A preparação das sopas para o almoço de hoje esteve a cargo de Zélia Botelho, que já desempenha há seis anos esta missão.

"Começamos a preparar a sopa na sexta-feira à noite e não paramos até à hora de servir", afirmou Zélia Botelho, em declarações à Lusa, destacando também o apoio de 80 voluntárias que ajudaram a preparar o almoço numa cozinha improvisada no Coliseu Micaelense, nas imediações do Campo de S. Francisco.
No total, foram preparados 6.000 litros de sopa em 48 panelas de 50, 100 e 150 litros, tendo cada uma estado ao lume entre quatro a cinco horas para cozer os 1.400 quilos de carne de vaca, 180 repolhos e 150 quilos de cebolas.
A receita destas sopas, segundo Zélia Botelho, foi elaborada pelo Coral de S. José e não tem batata, apenas vinho branco, hortelã, louro, alho, pimenta da jamaica e cravinho.
"Nunca faltou sopa em nenhuma edição das festas", frisou, acrescentando que este facto bem pode ser considerado "um milagre do Espírito Santo", atendendo ao número crescente de pessoas que aparece para comer todos os anos.
Além da sopa, este almoço incluiu ainda 750 pães caseiros, 10 mil doses de arroz doce e 900 bolos de massa, tudo acompanhado com vinho de cheiro e sumo.
"Estas sopas são o alimento da alma", afirmou António Santos, que reuniu a família para vir a Ponta Delgada comer as Sopas do Espírito Santo, acrescentando que, pelo menos hoje, "não há fome que não dê em fartura".

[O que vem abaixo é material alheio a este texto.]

Lemma Distinct_DistinctAny {T : Type} `{Countable T} (ts : list T) :
  Distinct ts = DistinctAny ts (λ t, t).
Proof.
  unfold Distinct.
  destruct ts as [|t0 [|t1 [|t2 ts]]]; simpl; try done.
  rewrite DistinctAny_keep_first.
  change [t0; t1] with ([t0] ++ [t1]). rewrite keep_first_snoc. simpl.
  destruct (decide (t0 = t1)) as [->|Hne].
  - rewrite decide_True by (by apply list_elem_of_singleton). done.
  - rewrite decide_False; [done|]. rewrite list_elem_of_singleton. congruence.
Qed.

Example DistinctAny_5_3_5_7 : DistinctAny [5; 3; 5; 7] (λ x : Z, x) = [5; 3; 7].
Proof. vm_compute. reflexivity. Qed.


(** ** Difference and intersection *)

Section sub_intersect_facts.
Context {T V E : Type} `{Countable E}.

Lemma key_set_list_to_set (b : list V) (fnb : V → E) :
  key_set b fnb = list_to_set (fnb <$> b).
Proof.
  unfold key_set.
  induction b as [|x b IH] using rev_ind; [done|].
  rewrite foldl_snoc, IH, fmap_app, list_to_set_app_L. set_solver.
Qed.

Lemma elem_of_key_set (b : list V) (fnb : V → E) (e : E) :
  e ∈ key_set b fnb ↔ e ∈ fnb <$> b.
Proof. rewrite key_set_list_to_set. apply elem_of_list_to_set. Qed.



(* The test [t[e] == struct{}{}] holds whatever [t] contains. *)
Lemma SliceIntersectFuncs_loop (k : gset E) (fna : T → E) (a : list T) :
  (foldl (SliceIntersectFuncs_step k fna) (∅, []) a).2
  = filter (λ x, fna x ∈ k) a.
Proof.
  induction a as [|x a IH] using rev_ind; [done|].
  rewrite foldl_snoc, filter_app, filter_cons, filter_nil, <- IH.
  unfold SliceIntersectFuncs_step at 1.
  destruct (foldl _ _ a) as [t rs]; simpl.
  rewrite (bool_decide_eq_true_2 (default () (t !! fna x) = ()))
    by (by destruct (default _ _)).
  rewrite andb_true_r.
  destruct (decide (fna x ∈ k)) as [Hk|Hk].
  - by rewrite bool_decide_eq_true_2.
  - rewrite bool_decide_eq_false_2 by done. by rewrite app_nil_r.
Qed.

Lemma SliceIntersectFuncs_filter (a : list T) (b : list V) (fna : T → E) (fnb : V → E) :
  b ≠ [] →
  SliceIntersectFuncs a b fna fnb = filter (λ x, fna x ∈ fnb <$> b) a.
Proof.
  intros Hb. unfold SliceIntersectFuncs.
  rewrite decide_False by (by destruct b).
  rewrite SliceIntersectFuncs_loop.
  apply filter_ext_in. intros x _. by rewrite elem_of_key_set.
Qed.
End sub_intersect_facts.



(** C1.  On [a = [1; 1]] and [b = [1]] with identity keys the intersection
    keeps both copies of [1], where deduplication by key would keep the first
    only: the guard [t[e] == struct{}{}] of the loop compares two values of
    the empty struct type and so never rejects a key already emitted. *)
Theorem SliceIntersectFuncs_keeps_duplicates :
  SliceIntersectFuncs [1; 1] [1] (λ x : Z, x) (λ x : Z, x) = [1; 1]
  ∧ keep_first (λ x : Z, x) (filter (λ x, x ∈ (λ x : Z, x) <$> [1]) [1; 1]) = [1].
Proof. split; vm_compute; reflexivity. Qed.

(** ** Pagination *)

Lemma wrap_in_range (z : Z) : int_min ≤ z ≤ int_max → wrap z = z.
Proof.
  unfold wrap, int_min, int_max, int_bits. simpl Z.sub. intros Hz.
  rewrite Z.mod_small; lia.
Qed.

Lemma Paginate_non_positive {E : Type} (es : list E) (pageNumber showNumber : Z) :
  pageNumber ≤ 0 ∨ showNumber ≤ 0 →
  Paginate es pageNumber showNumber = Some (slice_of []).
Proof.
  intros Hle. unfold Paginate.
  destruct (decide (pageNumber ≤ 0)); [done|].
  destruct (decide (showNumber ≤ 0)); [done|lia].
Qed.

(** Where the arithmetic stays inside [int], the page is the window of
    [showNumber] elements from index [(pageNumber - 1) * showNumber], cut at
    the end of the slice, and never the nil slice. *)
Lemma Paginate_in_range {E : Type} (es : list E) (pageNumber showNumber : Z) :
  0 < pageNumber → 0 < showNumber →
  (pageNumber - 1) * showNumber + showNumber ≤ int_max →
  Paginate es pageNumber showNumber
  = Some (slice_of (take (Z.to_nat showNumber)
                         (drop (Z.to_nat ((pageNumber - 1) * showNumber)) es))).
Proof.
  intros Hp Hs Hmax. unfold Paginate.
  rewrite !decide_False by lia.
  assert (int_min = -9223372036854775808) as Hmin by done.
  assert (int_max = 9223372036854775807) as Hmx by done.
  assert (0 ≤ (pageNumber - 1) * showNumber) as Hge by nia.
  unfold int_sub, int_mul, int_add.
  rewrite (wrap_in_range (pageNumber - 1)) by nia.
  rewrite (wrap_in_range ((pageNumber - 1) * showNumber)) by lia.
  rewrite (wrap_in_range (_ + _)) by lia.
  set (start := (pageNumber - 1) * showNumber) in *.
  destruct (decide (start >= len es)) as [Hlen|Hlen]; unfold len in Hlen.
  - rewrite drop_ge by lia. by rewrite take_nil.
  - unfold slice_expr.
    destruct (decide (start + showNumber > len es)) as [Hend|Hend];
      unfold len in *.
    + rewrite decide_True by lia. simpl. do 2 f_equal.
      rewrite !take_ge; [done| |]; rewrite length_drop; lia.
    + rewrite decide_True by lia. simpl. do 3 f_equal. lia.
Qed.

(** Whatever the arguments, a call that returns does not return the nil
    slice. *)
Lemma Paginate_never_nil {E : Type} (es : list E) (pageNumber showNumber : Z) :
  Paginate es pageNumber showNumber ≠ Some nil_slice.
Proof.
  unfold Paginate. repeat (destruct (decide _); [done|]).
  by destruct (slice_expr _ _ _).
Qed.

Example Paginate_page_2 :
  Paginate [1; 2; 3; 4; 5; 6; 7; 8; 9; 10] 2 3 = Some (slice_of [4; 5; 6]).
Proof. vm_compute. reflexivity. Qed.

Example Paginate_page_4 :
  Paginate [1; 2; 3; 4; 5; 6; 7; 8; 9; 10] 4 3 = Some (slice_of [10]).
Proof. vm_compute. reflexivity. Qed.

Example Paginate_page_5 :
  Paginate [1; 2; 3; 4; 5; 6; 7; 8; 9; 10] 5 3 = Some (slice_of []).
Proof. vm_compute. reflexivity. Qed.

(** C4.  On a one-element slice, page [2^32 + 1] of size [2^32] starts at
    index [2^64], far past the end, so the page is empty; the product wraps
    to [0] in [int] and the code returns the first page instead. *)
Theorem Paginate_overflow_wrong_page :
  Paginate [7] 4294967297 4294967296 = Some (slice_of [7])
  ∧ len [7] ≤ (4294967297 - 1) * 4294967296.
Proof. split; [vm_compute; reflexivity|]. unfold len. simpl. lia. Qed.

(** C5.  With page number [2^62 + 1] and page size [2] the product wraps to
    [-2^63]: both bounds checks pass and the slice expression panics on its
    negative lower bound. *)
Theorem Paginate_overflow_panics :
  Paginate ([] : list Z) 4611686018427387905 2 = None
  ∧ int_mul (int_sub 4611686018427387905 1) 2 = int_min.
Proof. split; vm_compute; reflexivity. Qed.

(** ** Indexed access *)

(** C8.  [GetElemByIndex] returns an error exactly when the index is outside
    the array; the error is the out-of-range error built from the index and
    the array.  Inside the array it returns the element at the index and the
    nil error. *)
Theorem GetElemByIndex_checked (array : list Z) (index : Z) :
  ((GetElemByIndex array index).2 ≠ None ↔ index < 0 ∨ len array ≤ index)
  ∧ (index < 0 ∨ len array ≤ index →
     GetElemByIndex array index
     = (0, Some (errs_New "index out of range"
                   [AnyString "index"; AnyInt index; AnyString "array"; AnyInts array])))
  ∧ (0 ≤ index < len array →
     ∃ x, array !! Z.to_nat index = Some x
          ∧ GetElemByIndex array index = (x, None)).
Proof.
  unfold GetElemByIndex.
  destruct (decide (index < 0 ∨ index >= len array)) as [Hout|Hin]; simpl.
  - split_and!.
    + split; [lia|done].
    + done.
    + lia.
  - split_and!.
    + split; [done|lia].
    + lia.
    + intros Hr. unfold len in *.
      destruct (lookup_lt_is_Some_2 array (Z.to_nat index)) as [x Hx]; [lia|].
      exists x. by rewrite Hx.
Qed.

Também Amélia Araújo não escondeu a sua satisfação por participar nesta iniciativa, o que acontece pela primeira vez e porque está em S. Miguel a passar férias.
Este mega-almoço prolonga-se por cerca de três horas e, quando acabar, estará a começar o Desfile Etnográfico, outro ponto alto do programa das festas, que percorrerá a avenida marginal de Ponta Delgada com 50 carros de bois, mais de 40 carros alegóricos e 20 grupos de foliões.